I've got a review up over at Opinio Juris on an interesting new book on informal international lawmaking - presumably I'm part of the symposium on the book because I study the Basel Committee and IOSCO, and they are prominent examples of such lawmaking. It's not core business law stuff, but it is an excellent book, here's a taste of my take, the rest is over at OJ, and hopefully I've already convinced you that this is the sort of lawmaking that is going to set the groundrules for finance going forward:
[Pauwelyn, Wessel, and Wouters] develop both a definition and a metric for evaluating informal international lawmaking. Their defintion – figuring out whether that international phenomenon is IN-LAW or not – looks to its output, process and actors. If the output (non-treaties), process (non-diplomacy) or actors (non-states) are different from those in conventional international law then, PWW argue, you are in the world of IN-LAW. And that world includes a large number of public governance efforts ranging from technical regulation to much more political work like that done by APEC and the G20.
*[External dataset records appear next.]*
(** * emp3r0r C2 core: a shallow embedding of the command tunnel, the
      file-transfer front end, module options, the operator long poll and
      the KCP configuration, with the properties of the specification
      checked against the Go sources. *)

From Stdlib Require Import ZArith Lia List Ascii String DecimalString.
From stdpp Require Import base option gmap strings list fin_maps.

Local Open Scope string_scope.

(** ** Go runtime conventions shared by all packages *)

(** A Go call either returns or panics (index out of range, nil pointer
    dereference, ...).  Shared state is threaded explicitly next to it, since
    what was written before a panic stays written. *)
Inductive outcome (A : Type) : Type :=
| Ret (a : A)
| Panic (why : string).
Arguments Ret {A} a.
Arguments Panic {A} why.

Definition panicked {A} (o : outcome A) : bool :=
  match o with Panic _ => true | Ret _ => false end.

(** ** package strings (the Go standard library functions the sources call) *)
Module GoStrings.

(** [strings.HasPrefix(s, p)]. *)
Definition HasPrefix (s p : string) : bool := String.prefix p s.

(** The scan of [strings.Split] for a non-empty separator: cut at the
    leftmost occurrence, skip the separator, go on with the rest.  [skip]
    counts the separator bytes still to be dropped. *)
Fixpoint split_go (sep : string) (skip : nat) (s : string) : list string :=
  match s with
  | EmptyString => [EmptyString]
  | String c s' =>
      match skip with
      | S k => split_go sep k s'
      | O =>
          if String.prefix sep s
          then EmptyString :: split_go sep (String.length sep - 1) s'
          else match split_go sep 0 s' with
               | f :: fs => String c f :: fs
               | [] => [String c EmptyString]
               end
      end
  end.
IN-LAW isn’t a bad rubric, but policing the borders of these kinds of categorization exercises is irresistible. Is it really so valuable to take heads of state exercises like APEC and the G20 and try to jam them into the same space as much more technical exercises on, for example, the Global Strategy on Diet or the Internet Engineering Task Force? PWW do that. But one is politically legitimate from its first moment. The other stakes its legitimation claims on its expertise, to say nothing of the differences in media attention, significance, and scope. Informal, yes, they both are. But I’d like to see an even better reason to group them.